(Stored data entries)
______
(* ===== verification/DaemonProps.v ===== *)
(** * Properties: the daemon client

    The theorems about client/daemon.go and client/client.go. *)

From Stdlib Require Import Floats.SpecFloat.
From S2P Require Import Prelude Clock Float Strings Base64 Json Bolt Lru Record NameDB NamesSpec Utxo UtxoSpec.
From S2P Require Import Config Script ScriptSpec Wire AuxPow Genesis Chain ChainUpdate UpdateSpec Grown.
From S2P Require Import Mempool MempoolSpec Network Node Encryption Wallet WalletTx RateLimit.
From S2P Require Import Rpc RpcNames RpcWallet RpcChain RpcServer RpcSpec Client Daemon DaemonSpec ClientSpec.
From S2P Require Import Ref NetProps WalletProps RpcProps ClientProps RefText.

Section props.
Context {B : Bolt} {LB : BoltLaws B} {CB : BoltCommits B}.
Context {W : Wire} {G : BtcLib} {R : MapRange} {D : Btcd} {Q : BtcdQueries} {BB : BtcdBlocks} {N : NetParams} {P : PeerLib}.
Context {K : Crypto} {L : KeyLib} {F : Disk} {J : WalletJson} {S : TxScript} {X : RpcLib}.
Context {RT : RequestText} {JT : JsonText} {JL : JsonTextLaws JT} {RL : RequestLaws JT RT}.



(** *** Genesis blocks *)

Context {WF : WireFormat W}.

Definition genesis_hash (p : NetworkParams) : bytes := BlockHash (mb_Header (np_GenesisBlock p)).

(** C17: whether the constants of the three networks are those of their genesis blocks.  The coinbase is that of Bitcoin,
    and the block of testnet is the one of Bitcoin's testnet: its hash, Merkle root and work are right.  The block of
    mainnet has neither the hash that the parameters and the first checkpoint name nor a Merkle root that is the hash
    of its transaction, and not the work of its target; with Namecoin's root its header has the hash.  The block of
    regtest has the hash that is named only with the nonce 2 instead of 0. *)
Theorem genesis_blocks :
  let root b := MerkleRoot (mb_Header b) in
  let worked b := HashToBig (BlockHash (mb_Header b)) <=? CompactToBig (Bits (mb_Header b)) in
  (genesis_hash TestNetParams = testNetGenesisHash /\ root testNetGenesisBlock = TxHash genesisCoinbaseTx /\
   worked testNetGenesisBlock = true) /\
  (genesis_hash MainNetParams <> MainNetGenesisHash /\ root genesisBlock <> TxHash genesisCoinbaseTx /\
   worked genesisBlock = false /\
   BlockHash (mkHeader 1 no_hash namecoin_root genesisTimestamp 0x1c007fff 0xa21ea192) = MainNetGenesisHash) /\
  (genesis_hash RegTestParams <> regTestGenesisHash /\ root regTestGenesisBlock = TxHash genesisCoinbaseTx /\
   worked regTestGenesisBlock = true /\
   BlockHash (mkHeader 1 no_hash regTestGenesisMerkleRoot regTestGenesisTimestamp 0x207fffff 2) = regTestGenesisHash).
Proof using WF.
  unfold genesis_hash. cbv zeta. rewrite !wf_BlockHash, !wf_HashToBig, wf_TxHash, !wf_CompactToBig by done.
  split_and!; first [intros E; vm_compute in E; discriminate E|vm_compute; reflexivity].
Qed.

Lemma GetBlockHash_served render line env remote dc (s : Server) h :
  sends dc -> blockchain_nil s = false -> lets_through env remote (rpc_call dc "getblockhash" (VList [VInt 0])) s ->
  q_BlockHashByHeight (btcd (srv_chain s)) 0 = Ok h -> valid_string (Hash_String h) = Hash_String h ->
  (GetBlockHash (TT := ServerTransport render line env remote) 0 dc s).1 = Got (Hash_String h).
Proof using All.
  intros Hdc Hs Hl Hh Hv. destruct (admitted_limiter _ _ _ _ Hl) as [[l El] _].
  assert (rpcCall (TT := ServerTransport render line env remote) "getblockhash" (VList [VInt 0]) dc s =
    (replied render (successResponse (JNum (Some (of_int 1))) (VStr (Hash_String h))), set_limiter l s)) as Hcall.
  { apply rpcCall_served; try done.
    rewrite El. unfold processRequest. simpl.
    unfold getBlockHash, requireBlockchain, gets, parseInterfaceParams, nth_param, mbind, Handler_bind. simpl.
    rewrite Hs. simpl. change (srv_chain (set_limiter l s)) with (srv_chain s). rewrite Hh. reflexivity. }
  unfold GetBlockHash, dwrap, mbind, DM_bind. rewrite Hcall. simpl. by rewrite Hv.
Qed.

(** C18: an nmcd daemon is never taken for one of mainnet or testnet.  A client that a daemon answers with the hash of
    the first block of any of the three networks of this program finds "regtest": in automatic mode, a client that is
    configured for mainnet (the default) or testnet fails with a network mismatch instead of using the daemon. *)
Theorem network_not_recognised render line env remote dc (s : Server) cfg p :
  (forall h, Hash_String h = hex_EncodeToString (rev h)) ->
  p ∈ [MainNetParams; TestNetParams; RegTestParams] ->
  sends dc -> blockchain_nil s = false -> lets_through env remote (rpc_call dc "getblockhash" (VList [VInt 0])) s ->
  q_BlockHashByHeight (btcd (srv_chain s)) 0 = Ok (genesis_hash p) ->
  (DetectNetwork (TT := ServerTransport render line env remote) dc s).1 = Got (str "regtest") /\
  (validateDaemonNetwork (TT := ServerTransport render line env remote) cfg dc s).1 =
    if bool_decide (cc_Network cfg = str "regtest") then Got true
    else Failed (Sentinel (EMsg "network mismatch: daemon is running on %s but client configured for %s (ensure cfg.Network matches daemon's network or use explicit mode)")).
Proof using All.
  intros HS Hp Hdc Hs Hl Hh. unfold genesis_hash in Hh. rewrite wf_BlockHash in Hh.
  assert (exists h, q_BlockHashByHeight (btcd (srv_chain s)) 0 = Ok h /\ valid_string (hex_EncodeToString (rev h)) = hex_EncodeToString (rev h) /\
    hex_EncodeToString (rev h) <> str "000000000062b72c5e2ceb45fbc8c80c7b157c0da7e635483dfba2a9f0a9c770" /\
    hex_EncodeToString (rev h) <> str "00000007199508e34a9ff81e6ec0c477a4cccff2a4767a8eee39c11db367b008") as (h & Eh & Hv & Hm & Ht).
  { eexists. split; [exact Hh|]. rewrite !elem_of_cons in Hp. destruct Hp as [->|[->|[->|[]%not_elem_of_nil]]];
      (split; [vm_compute; reflexivity|split; intros E; vm_compute in E; discriminate E]). }
  assert ((DetectNetwork (TT := ServerTransport render line env remote) dc s).1 = Got (str "regtest")) as Hd.
  { pose proof (GetBlockHash_served render line env remote dc s h Hdc Hs Hl Eh) as Hg. rewrite HS in Hg. specialize (Hg Hv).
    unfold DetectNetwork, dwrap, mbind, DM_bind. destruct (GetBlockHash 0 dc s) as [r s']. cbn in Hg. subst r. cbn -[bool_decide].
    by rewrite !bool_decide_false by done. }
  split; [exact Hd|]. unfold validateDaemonNetwork, dtry, mbind, DM_bind. destruct (DetectNetwork dc s) as [r s']. cbn in Hd. subst r.
  cbn -[bool_decide str]. destruct (decide (cc_Network cfg = str "regtest")) as [E|E].
  - rewrite E, (bool_decide_true (str "regtest" = str "regtest")) by done. done.
  - rewrite (bool_decide_false (cc_Network cfg = str "regtest")), bool_decide_true by (try done; by case_bool_decide). done.
Qed.

End props.

(** ** Concrete inputs *)

(** The server of ClientProps.v behind HTTP, and the embedded client of its node. *)
Definition my_daemon : DaemonClient := mkDaemon default_addr (Some (my_user, secret1)) defaultRetryConfig false.
Definition my_remote : bytes := str "127.0.0.1:5000".
Definition my_lines (status : Z) : bytes := str "status".

Abbreviation MyTransport := (ServerTransport (RT := RefRequestText) str my_lines my_env my_remote).


(** A daemon that is started while the client tries. *)
#[export] Instance Canned : Transport (list (HttpReply + bytes)) := {|
  NewRequest_error _ := None;
  Do _ l := match l with r :: l => (r, l) | [] => (inr (str "connection refused"), []) end;
  CtxDone _ := false;
  SelectAfter _ l := (false, l);
  SelectTick l := (false, l);
|}.

Definition ok_reply : HttpReply :=
  mkReply 200 (str "200 OK") (json_Marshal (VMap [("jsonrpc", VStr (str "2.0")); ("result", VInt 7); ("id", VInt 1)]%string)) None.
Definition canned : list (HttpReply + bytes) * list event :=
  ([inr (str "dial tcp: connection refused"); inr (str "EOF"); inl ok_reply], []).


(** A node whose chain is the genesis block of mainnet, with the hashes of the protocol. *)
Lemma genesis_blocks_witness : genesis_hash (W := BitcoinWire) MainNetParams <> MainNetGenesisHash.
Proof. apply (genesis_blocks (WF := BitcoinWireFormat)). Defined.

Definition BitcoinQueries : @BtcdQueries ToyBtcd := {|
  q_BestHash c := zero_hash;
  q_BestBits c := 0x1d00ffff;
  q_LatestBlockLocator c := Ok [];
  q_BlockByHash c h := Err (EMsg "block not found");
  q_BlockHashByHeight c h :=
    option_res (EMsg "no block at height") ((fun b => @BlockHash BitcoinWire (mb_Header b)) <$> reverse c !! Z.to_nat h);
  q_LocateHeaders c loc stop := [];
  q_LocateBlocks c loc stop n := [];
|}.

Definition BitcoinRpc : RpcLib := {|
  DecodeAddress a p := hex_DecodeString a;
  Hash_String h := hex_EncodeToString (rev h);
  NewHashFromStr s := h ← hex_DecodeString s; mret (rev h);
  block_Bytes b := Ok [];
  HMAC_SHA256 k m := Sha256.Sum256 (k ++ m);
|}.

Definition new_chain : @BlockChain RefBolt ToyBtcd := mkBlockChain my_db (newLRUCache 10 10) [genesisBlock].
Definition new_server : Server :=
  NewServer false false false (NewPeerManager new_chain 2) my_world my_user secret1 (replicate 32 Byte.x01) 0 0.

Lemma network_not_recognised_witness :
  let T := ServerTransport (W := BitcoinWire) (Q := BitcoinQueries) (X := BitcoinRpc) (RT := RefRequestText)
    str my_lines my_env my_remote in
  (DetectNetwork (TT := T) my_daemon new_server).1 = Got (str "regtest").
Proof.
  intros T. apply (network_not_recognised (WF := BitcoinWireFormat) str my_lines my_env my_remote my_daemon new_server
    (mkClientConfig ModeAuto [] [] [] [] [] 0 [] false) MainNetParams).
  - done.
  - left.
  - by split.
  - done.
  - vm_compute. reflexivity.
  - vm_compute. reflexivity.
Defined.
______
§ **What you will do**:
Please output only the lines from the first line of the entries through the line with "(** C17: whether", both included, exactly as written.

§ **Response for this exercise**:
(* ===== verification/DaemonProps.v ===== *)
(** * Properties: the daemon client

    The theorems about client/daemon.go and client/client.go. *)

From Stdlib Require Import Floats.SpecFloat.
From S2P Require Import Prelude Clock Float Strings Base64 Json Bolt Lru Record NameDB NamesSpec Utxo UtxoSpec.
From S2P Require Import Config Script ScriptSpec Wire AuxPow Genesis Chain ChainUpdate UpdateSpec Grown.
From S2P Require Import Mempool MempoolSpec Network Node Encryption Wallet WalletTx RateLimit.
From S2P Require Import Rpc RpcNames RpcWallet RpcChain RpcServer RpcSpec Client Daemon DaemonSpec ClientSpec.
From S2P Require Import Ref NetProps WalletProps RpcProps ClientProps RefText.

Section props.
Context {B : Bolt} {LB : BoltLaws B} {CB : BoltCommits B}.
Context {W : Wire} {G : BtcLib} {R : MapRange} {D : Btcd} {Q : BtcdQueries} {BB : BtcdBlocks} {N : NetParams} {P : PeerLib}.
Context {K : Crypto} {L : KeyLib} {F : Disk} {J : WalletJson} {S : TxScript} {X : RpcLib}.
Context {RT : RequestText} {JT : JsonText} {JL : JsonTextLaws JT} {RL : RequestLaws JT RT}.



(** *** Genesis blocks *)

Context {WF : WireFormat W}.

Definition genesis_hash (p : NetworkParams) : bytes := BlockHash (mb_Header (np_GenesisBlock p)).

(** C17: whether the constants of the three networks are those of their genesis blocks.  The coinbase is that of Bitcoin,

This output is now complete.